Die in Prag geborene Maria-Elisabeth tanzt zunächst leidenschaftlich, beginnt dann aber mit gleichem Ehrgeiz Medizin zu studieren. 1963 begegnet sie dem Fabrikanten Georg Schaeffler, bricht das Studium ab und taucht in den Konzern ein. Nach dem Tod ihres Mannes 1996 führt sie das Familienunternehmen in Herzogenaurach weiter. Mit Jürgen Geißinger holt sie sich Verstärkung ins Haus. Der promovierte Maschinenbauer ist bis heute fürs Operative zuständig, während Schaeffler die Strippen zieht. Im Manager Magazin zählt sie zu den „unnahbaren Köpfen der Wirtschaft“. Weder gibt sie gern Interviews, noch drängt sie sich in Talkshows.

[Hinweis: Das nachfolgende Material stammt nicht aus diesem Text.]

(** * CacheDictionary

    A shallow embedding of [dbms/include/DB/Dictionaries/CacheDictionary.h]:
    the direct-mapped attribute cache, its batched lookups (scalar and
    string), the refresh from the source and the construction helpers,
    followed by the properties of the specification that concern them.

    Conventions.
    - [UInt64], [std::size_t] and the narrower integers are [Z] with the
      wrap-around written out where the code can wrap.
    - [std::chrono] values are counts of nanoseconds in [Z]; the arithmetic
      of [<chrono>] is taken without overflow.
    - Every call of [system_clock::now()] takes the next reading of the
      clock: the state counts the readings taken so far.
    - Indexing past an array, which C++ leaves undefined, is an explicit
      outcome [Undefined].
    - The source is an interface whose implementations are not in this
      file: [loadIds] stands for the answer a source delivers, the blocks
      its stream yields. A source that raises an exception instead of
      delivering, which [update] would let through to the caller, is not
      modelled: what is proved of a lookup is proved for the answers that
      arrive. *)

From stdpp Require Import gmap strings list fin_maps.
From Stdlib Require Import ZArith Lia.
From Stdlib.Strings Require Import Byte.

Open Scope Z_scope.

(** ** Outcomes of fallible code *)

Inductive undefined_behaviour : Type :=
  | out_index        (* out[i] past the caller's array *)
  | cell_index       (* cells[cell_idx] past the cell table *)
  | array_index      (* an attribute array indexed past its allocation *)
  | attribute_index  (* attributes[idx] past the attribute vector *)
  | block_shape      (* a column or a row missing from a source block *)
  | field_type.      (* Field::get<T> on a field that holds another type *)

Inductive outcome (E A : Type) : Type :=
  | Ok (a : A)
  | Throw (e : E)
  | Undefined (u : undefined_behaviour).

Arguments Ok {E A} a.
Arguments Throw {E A} e.
Arguments Undefined {E A} u.

#[global] Instance outcome_ret {E} : MRet (outcome E) := λ A, Ok.

#[global] Instance outcome_bind {E} : MBind (outcome E) :=
  λ A B f m,
    match m with
    | Ok a => f a
    | Throw e => Throw e
    | Undefined u => Undefined u
    end.

(** Re-tags what an exception carries (the state observable when it was
    thrown) when a callee's locals differ from the caller's. *)
Definition rethrow {E E' A} (f : E → E') (m : outcome E A) : outcome E' A :=
  match m with
  | Ok a => Ok a
  | Throw e => Throw (f e)
  | Undefined u => Undefined u
  end.

(** What a lookup hands back when it returns: the caller's output. *)
Definition output {E S O} (m : outcome E (S * O)) : option O :=
  match m with
  | Ok (_, out) => Some out
  | _ => None
  end.

(** A second call on the state the first one leaves, whether the first
    returned or threw. *)
Definition after {X S O O'} (first : outcome (X * (S * O)) (S * O))
    (next : S → outcome (X * (S * O')) (S * O')) : outcome (X * (S * O')) (S * O') :=
  match first with
  | Ok (d, _) => next d
  | Throw (_, (d, _)) => next d
  | Undefined u => Undefined u
  end.

(** Code that throws nothing, inside code that may throw. *)
Definition no_throw {E A} (m : outcome Empty_set A) : outcome E A :=
  rethrow (λ e : Empty_set, match e with end) m.

(** [P] holds of the state a computation ends in, returned or thrown, and
    [U] of the undefined behaviour it runs into. *)
Definition ends_in {X S} (P : S → Prop) (U : undefined_behaviour → Prop)
    (m : outcome (X * S) S) : Prop :=
  match m with
  | Ok s => P s
  | Throw (_, s) => P s
  | Undefined u => U u
  end.
(** X21.  [detect_arbitrage_concurrent] returns the opportunities of the
    games in the order of the games (nothing for a game whose executor
    call raised); it adds the number of returned opportunities to
    [opportunities_found], the number of games whose call returned to
    [games_processed] and the number of dict games whose call raised to
    [errors_encountered]; a game that is no dict and whose call raised is
    counted nowhere, and the counters of the fetch side are untouched. *)
Theorem detect_concurrent_accounting (games_data : list value)
    (metrics : ProcessingMetrics.t) :
  let out := detect_arbitrage_concurrent run_in_executor games_data metrics in
  let processed :=
    length (List.filter (game_processed run_in_executor) games_data) in
  let errors :=
    length (List.filter (game_error_counted run_in_executor) games_data) in
  fst out = flat_map (game_opportunities run_in_executor) games_data /\
  ProcessingMetrics.opportunities_found (snd out)
  = (ProcessingMetrics.opportunities_found metrics
     + Z.of_nat (length (fst out)))%Z /\
  ProcessingMetrics.games_processed (snd out)
  = (ProcessingMetrics.games_processed metrics + Z.of_nat processed)%Z /\
  ProcessingMetrics.errors_encountered (snd out)
  = (ProcessingMetrics.errors_encountered metrics + Z.of_nat errors)%Z /\
  (processed + errors <= length games_data)%nat /\
  ((forall g, In g games_data -> exists d, g = VDict d) ->
   (processed + errors = length games_data)%nat) /\
  ProcessingMetrics.sports_processed (snd out)
  = ProcessingMetrics.sports_processed metrics /\
  ProcessingMetrics.api_calls_made (snd out)
  = ProcessingMetrics.api_calls_made metrics.
Proof.
  cbv zeta. rewrite detect_arbitrage_concurrent_normal. unfold metrics_after. simpl.
  repeat split.
  - apply filter_length_disjoint. intros g.
    unfold game_processed, game_error_counted.
    now destruct (run_in_executor g).
  - intros Hdict. induction games_data as [|g gs IH]; [reflexivity|].
    destruct (Hdict g (or_introl eq_refl)) as [d ->].
    cbn [List.filter]. unfold game_processed at 1, game_error_counted at 1.
    destruct (run_in_executor (VDict d)); cbn [length];
      (rewrite <- IH; [lia | intros g' Hg'; apply Hdict; now right]).
Qed.
Lemma parseFlags_Ok (flags : list string) (ro r : bool) :
  parseFlags flags ro = Ok r ->
  flags = replicate (length flags) "ro"
  /\ r = ro || bool_decide (length flags ≠ 0%nat).
Proof.
  revert ro. induction flags as [|flag rest IH]; intros ro; simpl.
  - intros [= <-]. by rewrite orb_false_r.
  - destruct (String.eqb_spec flag "ro") as [-> | Hne]; [| done].
    intros [Hrest ->]%IH. split; [by rewrite <- Hrest |].
    by rewrite orb_true_r.
Qed.

(** X2. Every short-form volume entry that [parseShortForm] accepts is
    [source:target] followed by zero or more [:ro]: the entry is rebuilt
    from the fields of the result, neither the source nor the target holds
    a colon, the mount is read-only exactly when at least one [ro] was
    given, and [automount] and [mount_options] are left unset. *)
Theorem parseShortForm_inversion (spec : string) (v : VolumeMount) :
  parseShortForm spec = Ok v ->
  exists n : nat,
    spec = Go.Join (Source v :: Target v :: replicate n "ro") ":"
    /\ colon_free (Source v) = true
    /\ colon_free (Target v) = true
    /\ ReadOnly v = bool_decide (n ≠ 0%nat)
    /\ Automount v = None
    /\ MountOptions v = "".
Proof.
  unfold parseShortForm. intros Hparse.
  pose proof (Join_Split spec ":") as Hjoin.
  pose proof (Split_parts_free spec ":") as Hfree.
  destruct (Go.Split spec ":") as [|source [|target flags]]; [done.. |].
  destruct (parseFlags flags false) as [ro|] eqn:Hflags; [| done].
  apply parseFlags_Ok in Hflags as [Hrep ->].
  injection Hparse as <-. cbn [Source Target ReadOnly Automount MountOptions].
  inversion_clear Hfree as [|? ? Hs Hrest].
  inversion_clear Hrest as [|? ? Ht _].
  exists (length flags). split_and!; try done.
  by rewrite <- Hrep.
Qed.

Lemma parseShortForm_inversion_witness :
  exists n : nat,
    "data:/var/lib:ro:ro" = Go.Join ("data" :: "/var/lib" :: replicate n "ro") ":".
Proof.
  destruct (parseShortForm_inversion "data:/var/lib:ro:ro"
              {| Source := "data"; Target := "/var/lib"; ReadOnly := true;
                 Automount := None; MountOptions := "" |} eq_refl)
    as (n & Hn & _).
  by exists n.
Defined.
(** * Synthetic data generators of the GroupJoin baseline comparison

    A shallow embedding of the three generator scripts
    [data_gen.py], [random_data_gen_int_int.py] and
    [simple_data_gen_int_int.py], and the properties of their output.

    The scripts are imperative Python: they read [sys.argv], draw from the
    process-wide [random] source, print to the console and write the files
    [A.txt] and [B.txt].  All of that is threaded through an explicit
    [world]; a computation is a function from a world to an [outcome],
    which is a normal return, a raised exception, or an exhausted loop
    budget (the [while] loop of [data_gen.py] has no static bound). *)

From Stdlib Require Import ZArith Lia Bool Ascii String.
From Stdlib Require Import Floats.SpecFloat.
From stdpp Require Import base gmap sets list strings.

Local Open Scope Z_scope.

(** ** The world the scripts run in *)

(** Python exceptions the scripts can meet. *)
Inductive exn := IndexError | ValueError | OverflowError | IOError.

(** What may go wrong with one output file: nothing, [open] raising
    [IOError], or the write of line number [n] (counted from 0) raising it.
    The plan has no failure that surfaces only when the buffered file is
    flushed or closed, after every [write] was accepted. *)
Inductive io_fault := NoFault | OpenFails | WriteFails (n : nat).

(** One line of an output file: [f"{k},{v}\n"] or [f"{k}\n"]. *)
Inductive line := RowKV (k v : Z) | RowK (k : Z).

Definition line_key (l : line) : Z :=
  match l with RowKV k _ => k | RowK k => k end.

(** The two tables. *)
Inductive table := TableA | TableB.

Definition file_of (t : table) : string :=
  match t with TableA => "A.txt" | TableB => "B.txt" end.

(** Binary64 values, as the Standard Library specifies them. *)
Abbreviation float := spec_float.
Definition prec : Z := 53.
Definition emax : Z := 1024.

(** Console output, one constructor per [print] call of the scripts; the
    arguments are the values interpolated into the f-strings. *)
Inductive message :=
  | MsgTableRows (t : table) (n : Z)
  | MsgKeyUniqueness (f : float)
  | MsgInvalidArguments (e : exn)
  | MsgUsage (script : string)
  | MsgExample
  | MsgGeneratingKeyPool
  | MsgNoRows
  | MsgKeyPoolGenerated (t : table)
  | MsgStartingThreads
  | MsgAllTasksCompleted
  | MsgThreadStarting (t : table)
  | MsgThreadIOError (t : table)
  | MsgThreadCreated (t : table)
  | MsgThreadTraceback (t : table) (e : exn)
  | MsgRowsFromCommandLine (t : table) (n : Z)
  | MsgUsageRows (script : string)
  | MsgUsingDefaultRows (t : table) (n : Z)
  | MsgGeneratingFile (t : table)
  | MsgErrorWriting (t : table)
  | MsgFileCreated (t : table).

(** The random source is an oracle: an arbitrary infinite sequence of raw
    integers [w_draws] and a cursor [w_pos] into it.  Every library call
    that needs randomness consumes raw draws and reduces them to the range
    it was asked for, so every behaviour of a real generator is the
    behaviour of some oracle. *)
Record world := World {
  w_draws : nat -> Z;
  w_pos : nat;
  w_faults : string -> io_fault;
  w_fs : gmap string (list line);
  w_out : list message
}.

Inductive outcome (A : Type) :=
  | Done (a : A) (w : world)
  | Raised (e : exn) (w : world)
  | OutOfFuel.
Arguments Done {A} a w.
Arguments Raised {A} e w.
Arguments OutOfFuel {A}.

Definition M (A : Type) : Type := world -> outcome A.

Definition ret {A} (a : A) : M A := fun w => Done a w.

Definition bind {A B} (m : M A) (k : A -> M B) : M B :=
  fun w =>
    match m w with
    | Done a w' => k a w'
    | Raised e w' => Raised e w'
    | OutOfFuel => OutOfFuel
    end.

Definition raise {A} (e : exn) : M A := fun w => Raised e w.

Definition diverge {A} : M A := fun _ => OutOfFuel.

(** [try: m  except <handled>: h]. *)
Definition try_except {A} (m : M A) (handled : exn -> bool) (h : exn -> M A) : M A :=
  fun w =>
    match m w with
    | Raised e w' => if handled e then h e w' else Raised e w'
    | r => r
    end.

Declare Scope py_scope.
Delimit Scope py_scope with py.
Notation "x <- m ;; k" := (bind m (fun x => k))
  (at level 100, m at next level, right associativity) : py_scope.
Notation "m ;;; k" := (bind m (fun _ => k))
  (at level 100, right associativity) : py_scope.
Local Open Scope py_scope.
(** X15. Between two rules whose lines supply no priority, the one whose
    type comes first in the list schedule, semver, match, edge, ref, raw,
    sha has the greater priority, and two rules of the same type have equal
    priorities. *)
Theorem default_priority_by_type s1 s2 tag01 tag02 tag1 tag2 t1 t2 :
  readTag s1 = Ok tag01 → attrs tag01 !! "priority" = None →
  readTag s2 = Ok tag02 → attrs tag02 !! "priority" = None →
  Parse s1 = Ok tag1 → type tag1 = Some t1 →
  Parse s2 = Ok tag2 → type tag2 = Some t2 →
  (JS.lt (priority tag2) (priority tag1) = true ↔ typeRank t1 < typeRank t2) ∧
  (JS.eq (priority tag1) (priority tag2) = true ↔ t1 = t2).
Proof.
  intros H01 Hn1 H02 Hn2 HP1 Ht1 HP2 Ht2.
  destruct (Parse_default_priority _ _ _ H01 Hn1 HP1) as (t1' & Ht1' & ->).
  destruct (Parse_default_priority _ _ _ H02 Hn2 HP2) as (t2' & Ht2' & ->).
  clear HP1 HP2 H01 H02. simplify_eq.
  destruct t1, t2; vm_compute; split; (split; [intros; try done; lia|intros; try done; lia]).
Qed.

Lemma default_priority_by_type_witness :
  ∃ tag1 tag2, Parse "type=edge" = Ok tag1 ∧ Parse "latest" = Ok tag2 ∧
    JS.lt (priority tag2) (priority tag1) = true.
Proof.
  do 2 eexists. do 2 (split; [vm_compute; reflexivity|]).
  eapply (default_priority_by_type "type=edge" "latest"
            {| type := Some Edge; attrs := ∅ |}
            {| type := None; attrs := <["value" := "latest"]> ∅ |}
            _ _ Edge Raw).
  1-8: try (vm_compute; reflexivity).
  simpl. lia.
Defined.

(** * Further properties of the tokenizer *)

Lemma discover_no_break st c s :
  Ascii.eqb c Csv.cr = false → Ascii.eqb c Csv.nl = false →
  Csv.discover st (String c s) = st.
Proof.
  intros Hcr Hnl. destruct (Csv.record_delimiter st) eqn:Hrd.
  - unfold Csv.discover. by rewrite Hrd.
  - by apply discover_plain.
Qed.

Lemma discover_empty st : Csv.discover st "" = st.
Proof.
  unfold Csv.discover. destruct (Csv.record_delimiter st) eqn:Hrd; [done|].
  destruct st; simpl in *; by subst.
Qed.

Lemma isRecordDelimiter_no_break rd c s :
  Ascii.eqb c Csv.cr = false → Ascii.eqb c Csv.nl = false →
  Csv.isRecordDelimiter rd (String c s) = 0.
Proof.
  intros Hcr Hnl. destruct rd as [[]|]; simpl; rewrite ?Hcr, ?Hnl; try done.
  by destruct s.
Qed.

(** A plain stretch of input is read by its commas, whatever follows it
    and whatever record delimiter is known. *)
Lemma parse_loop_plain_app a : ∀ st b,
  plain a = true → Csv.quoting st = false → Csv.escaping st = false →
  Csv.parse_loop st (a +:+ b) = Csv.parse_loop (feed st (JS.split "," a)) b.
Proof.
  induction a as [|c a IH]; intros st b Hp Hq He.
  - rewrite append_nil_l. simpl. rewrite append_nil_r. by destruct st.
  - unfold plain in Hp. simpl in Hp.
    rewrite !andb_true_iff, !negb_true_iff, !orb_false_iff in Hp.
    destruct Hp as [[[Hdq Hp1] [Hcr Hp2]] [Hnl Hp3]].
    assert (plain a = true) as Hps.
    { unfold plain. by rewrite Hp1, Hp2, Hp3. }
    rewrite append_cons. cbn [Csv.parse_loop].
    rewrite Hq, (discover_no_break _ _ _ Hcr Hnl).
    rewrite He, Hq. unfold Csv.isQuote. rewrite Hdq. cbn [andb].
    rewrite (isRecordDelimiter_no_break _ _ _ Hcr Hnl).
    cbn [JS.split]. unfold Csv.isDelimiter.
    destruct (Ascii.eqb c ",") eqn:Hc.
    + rewrite IH by done. f_equal.
      destruct (split_cons "," a) as (p & ps & ->).
      destruct st; destruct ps; simpl;
        by rewrite ?append_nil_l, ?append_nil_r, <-?app_assoc.
    + rewrite IH by done. f_equal.
      destruct (split_cons "," a) as (p & ps & ->).
      destruct st; destruct ps; simpl; by rewrite append_assoc.
Qed.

Dabei hat sie Dutzende Auszeichnungen bekommen: die Ehrenbürgerwürde der deutschen Städte Höchstadt an der Aisch und Herzogenaurach, der koreanischen Provinz Jeollabuk, der chinesischen Stadt Taicang. Den Bayerischen Verdienstorden, das Verdienstkreuz am Band der Bundesrepublik, das Bundesverdienstkreuz I. Klasse.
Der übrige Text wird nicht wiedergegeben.